Skidmore Community,

I am delighted to again bring you the IT Newsletter.  This is our tenth issue over the past five years.  Starting this in 2006 was a big step for us, as we really wanted to improve our communication to the Skidmore community.  We continually work on many, many projects and needed to improve our means of keeping you aware of the enhancements as well as the challenges.  I want to thank all my colleagues in IT who have contributed to this since its inception. 

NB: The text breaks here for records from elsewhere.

(* ===== verification/OutboundAdapters.v ===== *)
(** * The protocols of the outbound editor

    For each protocol of OutboundForm.v: what the editor shows after its settings were saved and
    read again ([reopened_settings]), and that saving this writes the same settings.  The class
    [FormAdapter] states the two laws; every protocol is an instance. *)
From S2P Require Import Prelude JsString JsValue JsObject Base64 Json Url StreamWire LinkParser GeoTokens OutboundForm StreamForm.
From Stdlib Require Import Ascii.
Local Open Scope Z_scope.

(** ** Values read back *)

Definition int_num (n : num) : bool := match n with NFin _ O => true | _ => false end.

Definition port_ok (p : Z) : Prop := 1 <= p <= 65535.

Lemma asPort_int p d : port_ok p -> asPort (VInt p) d = p.
Proof.
  unfold port_ok, asPort. cbn [asNumber VInt num_finite]. intros H. change (10 ^ Z.of_nat 0) with 1. rewrite Z.mod_1_r, Z.div_1_r. cbn [Z.eqb negb orb].
  destruct (Z.ltb_spec p 1), (Z.ltb_spec 65535 p); [lia..|done].
Qed.

Lemma asNumber_int n d : int_num n = true -> asNumber (VNum n) d = n.
Proof. by destruct n as [m []| |]. Qed.

Lemma asNumber_or_undef n : int_num n = true -> asNumber (num_or_undef n) 0 = n.
Proof. destruct n as [m []| |]; try done. intros _. unfold num_or_undef. cbn. by destruct (Z.eqb_spec m 0) as [->|]. Qed.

As Chief Technology Officer I have many opportunities to engage with the Skidmore community when things are (technologically) going well, and certainly when they are not.  In the past few months I have had two particular communications with faculty that have stuck with me.  The first was regarding a situation that had a negative impact on our community for which the faculty member ended the communication asking: “is this the best IT can do?”  This is an incredibly important and complex question.  We understand how central technology has become in the world today and face head-on the burden that comes with supporting services that can “never be down”.  The truth is that technology failures have historically and will continue to occur.  We see our role as taking reasonable measures in an attempt to reduce the chance of failure as well as minimize the impact when it does.  There are times when we must take one step back, in order to get two steps forward.  This often occurs around system upgrades or changes.  We cannot afford to stand still technologically, and you would not  want us to.  When I discuss these challenges with peers at other schools we often come back to the dilemma which is how do we balance the need for innovation (which inherently comes with failure) with the desire for IT services to be like municipal running water in our society today, which just always seems to work.  In many ways, you and I  want to have our cake and eat it too with progress and stability.  I am committed to finding that balance in the best ways my colleagues and I can.

The second message  that was shared with me communication is better than silence, but collaboration is much better than communication.”  This is a great message and one I’d like to post on my door.  The underlying sentiment here (I feel) is the more that IT can do to engage our community regarding decisions on future direction the better off we will all be.  While it’s helpful to share with people what IT has decided, isn’t it better to work with the community towards making those decisions?  Not unlike the earlier statement, this one is as complex as it is elegant.  Certainly making decisions in a vacuum won’t allow for success on any front.  We need to find ways to leverage the collective knowledge of the Skidmore community. The most obvious place for this is technology in the classrooms.  Building technology enabled instructional spaces that do not take into account how faculty and students use them needs to be avoided. At the same time, we cannot build each classroom in a one-off dedicated manner that doesn’t acknowledge the shared ways these spaces are used.  In this example, and in others, I am committed to “collaborating” in ways that increase the opportunity for us to learn about the needs of faculty and students.  Of course, the devil is in the details.

I hope that everyone has a successful transition to spring.